I do, however, clearly remember watching two boys about my age peddling their tricycles across the intersection of Kilian and Eighth Street. They stopped to talk to me as I stood in the yard north of the house. They were heading, they told me, to Wyvell’s store, just another half-block down Eighth Street and around the corner. After a few minutes of kid talk, they peddled on their way to Wyvell’s and its candy counter, and I made my way – I imagine – to the back yard.
That was my first meeting with Rick and Rob, the start of two friendships that have been central portions of my life for the past fifty-five years. From those preschool days on through high school, young adulthood and on, those friendships have endured, vibrant and – I think – essential to my life. (The fact that those friendships have also provided numerous tales to fill the white spaces in this blog is a bonus.)

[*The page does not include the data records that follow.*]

(** The pass over shaped cells returns the cells that carry none of the
    cell-removal tags, and leaves each of them processed. *)
Lemma filter_cells_shaped self cs r i h rc ra :
  other_attributes self !! "cell_remove_tags" = Some rc →
  other_attributes self !! "output_remove_tags" = Some ra →
  (∀ l, l ∈ cs → cell_shaped (h l)) →
  (filter_cells self cs r i h).2
  = inr (filter (λ l, carriesb (tags (h l)) rc = false) cs) ∧
  (∀ l, (filter_cells self cs r i h).1 l
        = if decide (l ∈ cs ∧ carriesb (tags (h l)) rc = false)
          then processed ra (remove_single_output_tags self)
                 (remove_metadata_fields self) (h l)
          else h l).
Proof.
  intros Hrc Hra. revert i h.
  induction cs as [|cell rest IH]; intros i h Hshaped.
  - cbn. split; [done|]. intros l.
    rewrite decide_False; [done|]. intros [Hin _]. by apply elem_of_nil in Hin.
  - rewrite filter_cells_cons.
    destruct (Hshaped cell) as ([tl Htl] & Houts); [apply list_elem_of_here|].
    rewrite (check_cell_conditions_carriesb self (h cell) r i rc tl) by done.
    destruct (carriesb (tags (h cell)) rc) eqn:Hc; cbn [negb].
    + (* the cell is dropped *)
      destruct (IH (S i) h) as (Hres & Hstore).
      { intros l Hl. apply Hshaped. by apply list_elem_of_further. }
      split.
      * rewrite Hres.
        by rewrite filter_cons_False by (rewrite Hc; discriminate).
      * intros l. rewrite Hstore.
        destruct (decide (l = cell)) as [->|Hne].
        -- rewrite !decide_False; [done| |]; intros [_ ?]; congruence.
        -- by apply decide_ext, elem_of_cons_ne.
    + (* the cell is kept and processed *)
      destruct (preprocess_cell_shaped self cell r i h ra)
        as (Hret & Hother & Hcell); [done|by apply Hshaped, list_elem_of_here|].
      destruct (preprocess_cell self cell r i h) as [h1 [e|x]];
        cbn [fst snd] in *; [done|]. injection Hret as ->.
      assert (∀ l, tags (h1 l) = tags (h l)) as Htags.
      { intros l. destruct (decide (l = cell)) as [->|Hne].
        - rewrite Hcell. apply processed_tags.
        - by rewrite Hother. }
      destruct (IH (S i) h1) as (Hres & Hstore).
      { intros l Hl. destruct (decide (l = cell)) as [->|Hne].
        - rewrite Hcell. apply cell_shaped_processed.
          apply Hshaped, list_elem_of_here.
        - rewrite Hother by done. by apply Hshaped, list_elem_of_further. }
      destruct (filter_cells self rest r (S i) h1) as [h2 [e|kept]];
        cbn [fst snd] in *; [done|]. injection Hres as ->.
      split.
      * cbn [fst]. rewrite filter_cons_True by done. do 2 f_equal.
        apply list_filter_iff. intros l. by rewrite Htags.
      * intros l. rewrite Hstore, Htags.
        destruct (decide (l = cell)) as [->|Hne].
        -- rewrite (decide_True (P := cell ∈ cell :: rest ∧ _))
             by (split; [apply list_elem_of_here|done]).
           rewrite Hcell. case_decide; [apply processed_idemp|done].
        -- rewrite Hother by done.
           by apply decide_ext, elem_of_cons_ne.
Qed.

And as I thought this morning of the ways we spent our time together in the earliest years of our friendships, I thought of our basement, which my friends and I used as a rudimentary playroom during the years before Dad changed it into a wood-paneled rec room. Among its attractions was a battered 78 rpm record player and our small collection of children’s records: I recall “The Muffin Man,” “Three Little Fishies In An Itty-Bitty Pool,” and a few more. The one that came to mind this morning was a recording of “The Music Goes ’Round and ’Round,” a tune that went to No. 1 for five weeks in early 1936 for Tommy Dorsey and His Clambake Seven, according to Joel Whitburn’s A Century of Pop Music.
I’m pretty sure it wasn’t Dorsey’s version we listened to in the basement, but that hit version – with a vocal by Edythe Wright – is a pretty good version to listen to as I ponder the way friendships go ’round and ’round and end up still strong fifty-five years later.
Edited slightly after posting.
Tags: Tommy Dorsey
Wow — cool to hear this.
I’d only previously known this song from the NRBQ version (which is also quite fun…)
Swingin’ Big Band with Rock ‘n’ Roll in it’s early glory years. And, the year I was born.
It’s good to be back on line. I missed the Echoes, whiteray!
I actually have a copy of this exact song by Dorsey, the Clambake 7 and Wright. It’s from a 10 disc LP set from Reader’s Digest that was my introduction to the big bands. I’m stil a fan of the bands today.